Wisconsin’s Department of Agriculture, Trade, and Consumer Protection (DATCP) issued a new emergency rule that will let some hemp growers save crops that go over the federal THC limit of 0.3%. The state adopted two federal rules affecting such adulterated plants.
First, allowances have been set that shield growers from fines if their crops go “hot,” raising the tolerance level from a total 0.5% to 1.0% for THC in hemp crops. Those non-compliant crops could be at least partially saved by cutting off and destroying only the flowers, or grinding the entire plant into biomass, said Brian Kuhn, who heads the DATCP’s hemp program.
CBD dominates in state
While the change may help grain and fiber producers, it would do little to support CBD producers, who live off the hemp flowers, and who have dominated Wisconsin hemp since growing started in the state three years ago.
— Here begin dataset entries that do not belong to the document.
(* ===== verification/HookDiscovery.v ===== *)
(** The hooks of a configuration: [codex-rs/hooks/src/engine/discovery.rs],
    [config.rs] and [ClaudeHooksEngine::new]. The files are those of the folders
    of the enabled layers, from the lowest precedence. *)
From stdpp Require Import pretty.
From S2P Require Import Prelude RustStr RustPath FileSystem AbsolutePath ConfigLayers ConfigLoader HookOutput Hooks.

(** * Files *)

Inductive HookHandlerConfig : Type :=
| CommandConfig (command : str) (timeout_sec : option N) (is_async : bool) (status_message : option str)
| PromptConfig
| AgentConfig.
Record MatcherGroup : Type := { group_matcher : option str; group_hooks : list HookHandlerConfig }.
Record HookEvents : Type := {
  on_pre_tool_use : list MatcherGroup; on_post_tool_use : list MatcherGroup; on_session_start : list MatcherGroup;
  on_user_prompt_submit : list MatcherGroup; on_stop : list MatcherGroup }.
(** Files and their parsing; [debug] writes a string with its escapes. *)
Class HookFiles : Type := {
  hooks_is_file : str → bool;
  parse_hooks_file : str → str + HookEvents;
  debug : str → str;
  on_windows : bool }.

(** * Discovery *)

Record Discovery : Type := { handlers : list ConfiguredHandler; warnings : list str; next_order : Z }.
Definition warn (s : Discovery) (w : str) : Discovery :=
  {| handlers := handlers s; warnings := warnings s ++ [w]; next_order := next_order s |}.

Section discovery.
Context {PE : PathEnv} {FS : ConfigFs} {HE : HookEnv} {HF : HookFiles}.

Definition append_handler (source : str) (e : HookEventName) (m : option str) (s : Discovery) (c : HookHandlerConfig) : Discovery :=
  match c with
  | CommandConfig command timeout_sec is_async status_message =>
      if is_async then warn s (lit "skipping async hook in " ++ source ++ lit ": async hooks are not supported yet")
      else match trim command with
           | [] => warn s (lit "skipping empty hook command in " ++ source)
           | _ =>
               {| handlers := handlers s ++
                    [{| event_name := e; matcher := m; command := command; timeout_sec := N.max (default 600%N timeout_sec) 1;
                        status_message := status_message; source_path := source; display_order := next_order s |}];
                  warnings := warnings s; next_order := (next_order s + 1)%Z |}
           end
  | PromptConfig => warn s (lit "skipping prompt hook in " ++ source ++ lit ": prompt hooks are not supported yet")
  | AgentConfig => warn s (lit "skipping agent hook in " ++ source ++ lit ": agent hooks are not supported yet")
  end.
Definition append_group_handlers (source : str) (e : HookEventName) (m : option str) (cs : list HookHandlerConfig) (s : Discovery) : Discovery :=
  match m with
  | Some pattern =>
      match validate_matcher_pattern pattern with
      | inl err => warn s (lit "invalid matcher " ++ debug pattern ++ lit " in " ++ source ++ lit ": " ++ err)
      | inr _ => foldl (append_handler source e m) s cs
      end
  | None => foldl (append_handler source e m) s cs
  end.
Definition append_matcher_groups (source : str) (s : Discovery) (x : HookEventName * list MatcherGroup) : Discovery :=
  foldl (λ s g, append_group_handlers source x.1 (matcher_pattern_for_event x.1 (group_matcher g)) (group_hooks g) s) s x.2.
Definition events_in_order (h : HookEvents) : list (HookEventName * list MatcherGroup) :=
  [(PreToolUse, on_pre_tool_use h); (PostToolUse, on_post_tool_use h); (SessionStart, on_session_start h);
   (UserPromptSubmit, on_user_prompt_submit h); (Stop, on_stop h)].
Definition discover_layer (s : Discovery) (l : ConfigLayerEntry) : Discovery :=
  match config_folder l with
  | None => s
  | Some folder =>
      match abs_join folder (lit "hooks.json") with
      | Ok source =>
          if hooks_is_file source then
            match read_to_string source with
            | ReadNotFound => warn s (lit "failed to read hooks config " ++ source ++ lit ": No such file or directory (os error 2)")
            | ReadFailed err => warn s (lit "failed to read hooks config " ++ source ++ lit ": " ++ err)
            | ReadOk contents =>
                match parse_hooks_file contents with
                | inl err => warn s (lit "failed to parse hooks config " ++ source ++ lit ": " ++ err)
                | inr events => foldl (append_matcher_groups source) s (events_in_order events)
                end
            end
          else s
      | Err err => warn s (lit "failed to resolve hooks config path from " ++ folder ++ lit ": " ++ err)
      | _ => s
      end
  end.
Definition nothing_found : Discovery := {| handlers := []; warnings := []; next_order := 0 |}.
Definition discover_handlers (stack : option ConfigLayerStack) : Discovery :=
  match stack with
  | None => nothing_found
  | Some stack => foldl discover_layer nothing_found (get_layers stack LowestPrecedenceFirst false)
  end.

Record ClaudeHooksEngine : Type := { engine_handlers : list ConfiguredHandler; engine_warnings : list str; shell : CommandShell }.
Definition engine_new (enabled : bool) (stack : option ConfigLayerStack) (sh : CommandShell) : ClaudeHooksEngine :=
  if negb enabled then {| engine_handlers := []; engine_warnings := []; shell := sh |}
  else if on_windows then
    {| engine_handlers := [];
       engine_warnings := [lit "Disabled `codex_hooks` for this session because `hooks.json` lifecycle hooks are not supported on Windows yet."];
       shell := sh |}
  else
    let discovered := discover_handlers stack in
    {| engine_handlers := handlers discovered; engine_warnings := warnings discovered; shell := sh |}.

(** * What is discovered *)

(** A hook that can run: it is numbered, has a command and a positive timeout, and its
    pattern, when its event has one, is a regular expression or matches all. *)
Definition runnable (h : ConfiguredHandler) : Prop :=
  (1 ≤ timeout_sec h)%N ∧ trim (command h) ≠ [] ∧
  match matcher h with
  | Some m => validate_matcher_pattern m = inr () ∧ match event_name h with UserPromptSubmit | Stop => False | _ => True end
  | None => True
  end.
Definition numbered (s : Discovery) : Prop :=
  map display_order (handlers s) = seqZ 0 (Z.of_nat (length (handlers s))) ∧ next_order s = Z.of_nat (length (handlers s)).
Definition discovery_wf (s : Discovery) : Prop := numbered s ∧ Forall runnable (handlers s).

Lemma warn_wf s w : discovery_wf s → discovery_wf (warn s w).
Proof. done. Qed.
Lemma append_handler_wf source e m s c :
  match m with Some p => validate_matcher_pattern p = inr () ∧ match e with UserPromptSubmit | Stop => False | _ => True end | None => True end →
  discovery_wf s → discovery_wf (append_handler source e m s c).
Proof.
  intros Hm [[Hn Ho] Hr]. destruct c as [cmd t a st| |]; cbn; try by apply warn_wf.
  destruct a; [by apply warn_wf|]. destruct (trim cmd) eqn:Ht; [by apply warn_wf|].
  split; [split|]; cbn.
  - rewrite map_app, length_app, Hn, Ho. cbn. rewrite Nat2Z.inj_add, seqZ_app by lia. cbn. done.
  - rewrite length_app, Ho. cbn. lia.
  - apply Forall_app. split; [done|]. apply Forall_singleton. split; [cbn; lia|]. split; [cbn [command]; by rewrite Ht|]. done.
Qed.
Lemma foldl_wf {A} (f : Discovery → A → Discovery) l s :
  (∀ s x, discovery_wf s → discovery_wf (f s x)) → discovery_wf s → discovery_wf (foldl f s l).
Proof. intros Hf. revert s. induction l as [|x l IH]; intros s Hs; cbn; auto. Qed.

Lemma append_groups_wf source s x : discovery_wf s → discovery_wf (append_matcher_groups source s x).
Proof.
  intros Hs. apply foldl_wf; [|done]. clear s Hs. intros s g Hs. unfold append_group_handlers.
  destruct (matcher_pattern_for_event x.1 (group_matcher g)) as [p|] eqn:Hm; [|apply foldl_wf; [|done]; intros; by apply append_handler_wf].
  destruct (validate_matcher_pattern p) as [|[]] eqn:Hv; [by apply warn_wf|].
  apply foldl_wf; [|done]. intros. apply append_handler_wf; [|done]. split; [done|]. by destruct x.1.
Qed.
Lemma discover_wf stack : discovery_wf (discover_handlers stack).
Proof.
  assert (H0 : discovery_wf nothing_found) by done.
  destruct stack as [stack|]; [|done]. cbn. apply foldl_wf; [|done]. intros s l Hs. unfold discover_layer.
  destruct (config_folder l); [|done]. destruct (abs_join _ _); [|by apply warn_wf|done|done].
  destruct (hooks_is_file _); [|done]. destruct (read_to_string _); [|by apply warn_wf|by apply warn_wf].
  destruct (parse_hooks_file _); [by apply warn_wf|]. apply foldl_wf; [|done]. intros. by apply append_groups_wf.
Qed.

(** ** The identifiers of runs *)

Lemma show_Z_no_colon z : Forall (λ ch, negb (ch =? 58)%N = true) (show_Z z).
Proof.
  assert (H : ∀ p, Forall (λ ch, negb (ch =? 58)%N = true) (show_N (N.pos p))).
  { intros p. eapply Forall_impl; [apply show_N_digits|]. intros ch Hd. cbn in Hd. unfold is_ascii_digit in Hd.
    apply negb_true_iff, N.eqb_neq. intros ->. done. }
  destruct z as [|p|p]; [by repeat constructor|apply H|]. change (show_Z (Z.neg p)) with (45%N :: show_N (N.pos p)). by constructor.
Qed.
Lemma label_no_colon h : Forall (λ ch, negb (ch =? 58)%N = true) (event_name_label h).
Proof. unfold event_name_label. destruct (event_name h); by repeat constructor. Qed.
(** The identifier of a run tells the event, the number and the file of its hook. *)
Lemma run_id_inj h h' : run_id h = run_id h' →
  event_name_label h = event_name_label h' ∧ display_order h = display_order h' ∧ source_path h = source_path h'.
Proof.
  unfold run_id. change (lit ":") with [58%N]. cbn [app]. intros E.
  apply (run_unique (λ ch, negb (ch =? 58)%N)) in E as [-> E]; [|apply label_no_colon|apply label_no_colon|done|done].
  injection E as E. apply (run_unique (λ ch, negb (ch =? 58)%N)) in E as [Ez E]; [|apply show_Z_no_colon|apply show_Z_no_colon|done|done].
  injection E as E. apply lit_inj, (inj pretty) in Ez. done.
Qed.

(** The hooks found in the layers of a configuration, in any state of the
    files: they are numbered from zero in the order they are found, no two have
    the same run identifier, and each can run, with a command that is not
    blank, a timeout of a second at least, and a pattern that is valid when its
    event is matched and absent otherwise. *)
Theorem discovered_hooks_spec stack :
  let hs := handlers (discover_handlers stack) in
  map display_order hs = seqZ 0 (Z.of_nat (length hs)) ∧ NoDup (map run_id hs) ∧ Forall runnable hs.
Proof.
  destruct (discover_wf stack) as [[Hn _] Hr]. cbn zeta. split_and!; [done| |done].
  assert (Hd : NoDup (map display_order (handlers (discover_handlers stack)))) by (rewrite Hn; apply NoDup_seqZ).
  revert Hd. generalize (handlers (discover_handlers stack)) as hs. intros hs. induction hs as [|h hs IH]; cbn; [by constructor|].
  rewrite !NoDup_cons. intros [Hh Hd]. split; [|by apply IH]. intros Hin. apply Hh.
  apply list_elem_of_fmap in Hin as (h' & E & Hin). apply run_id_inj in E as (_ & E & _). apply list_elem_of_fmap. by exists h'.
Qed.

(** A selected hook matches its input: its pattern is absent, matches
    everything, or is a regular expression that matches the text. *)
Lemma selected_pattern stack e input h :
  h ∈ select_handlers (handlers (discover_handlers stack)) e input →
  event_name h = e ∧
  match matcher h with
  | Some m => is_match_all_matcher m = true ∨ ∃ text is_match, input = Some text ∧ regex_new m = inr is_match ∧ is_match text = true
  | None => True
  end.
Proof.
  unfold select_handlers. rewrite list_elem_of_filter. intros [Hs Hin]. destruct (discover_wf stack) as [_ Hr].
  rewrite Forall_forall in Hr. destruct (Hr h Hin) as (_ & _ & Hm). unfold handler_selected in Hs. apply andb_true_iff in Hs as [He Hs].
  apply bool_decide_eq_true in He. split; [done|]. destruct (matcher h) as [m|]; [|done]. destruct Hm as [_ He'].
  rewrite He in He'. assert (Hmm : matches_matcher (Some m) input = true) by (by destruct e).
  unfold matches_matcher in Hmm. destruct (is_match_all_matcher m); [by left|]. right.
  destruct input as [text|]; [|done]. destruct (regex_new m) as [|f]; [done|]. eauto.
Qed.
End discovery.
(** The arguments of the tools that run commands, [shlex::try_join], and the
    parsers of the safety check. *)
Class ToolArgs (Data : Type) : Type := {
  parse_shell_arguments : str → option (list str);
  local_shell_command : Data → list str;
  parse_shell_command_arguments : str → option (str * option bool);
  parse_exec_command_arguments : str → option ExecCommandArgs;
  try_join : list str → option str;
  try_parse_shell : str → option Bash.Tree;
  parse_powershell : str → str → option (list (list str)) }.

Section handlers.
Context {Data CallToolResult : Type} {TA : ToolArgs Data} {PE : PermEnv} {SE : ShellEnv} (turn : TurnTools).
Abbreviation call := (@ToolCall Data).
Abbreviation toolpayload := (@ToolPayload Data).
Abbreviation tooloutput := (@ToolOutput Data CallToolResult).

Definition shlex_join (tokens : list str) : str := default (lit "<command included NUL byte>") (try_join tokens).
Definition shell_payload_command (p : toolpayload) : option str :=
  match p with
  | PayloadFunction arguments => command ← parse_shell_arguments arguments; Some (shlex_join command)
  | PayloadLocalShell params => Some (shlex_join (local_shell_command params))
  | _ => None
  end.
Definition shell_command_payload_command (p : toolpayload) : option str :=
  match p with
  | PayloadFunction arguments => params ← parse_shell_command_arguments arguments; Some params.1
  | _ => None
  end.
Definition get_command (args : ExecCommandArgs) : outcome str (list str) :=
  use_login_shell ← match exec_login args with
                    | Some true => if allow_login_shell turn then Ok true else Err login_disabled
                    | Some false => Ok false
                    | None => Ok (allow_login_shell turn)
                    end;
  match shell_mode turn with
  | Direct =>
      let sh := default (user_shell turn) (get_shell_by_model_provided_path <$> exec_shell args) in
      Ok (derive_exec_args sh (cmd args) use_login_shell)
  | ZshFork path => Ok [path; lit (if use_login_shell : bool then "-lc" else "-c"); cmd args]
  end.
Definition exec_command_name : str := lit "exec_command".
The state also adopted a federal guideline that lets growers receive one violation per year with no consequences if THC levels in their crops go beyond the legal limit.
Wisconsin still operates under the 2014 U.S. Farm Bill as a hemp pilot program, but must adopt the federal hemp rule, published in this past March, for the 2022 growing season.
The state is among the top 10 hemp producers in the United States, with nearly 1,200 licenses granted in both 2019 and 2020. Experts have said fiber will likely be Wisconsin’s main hemp output long term due to the state’s growing conditions.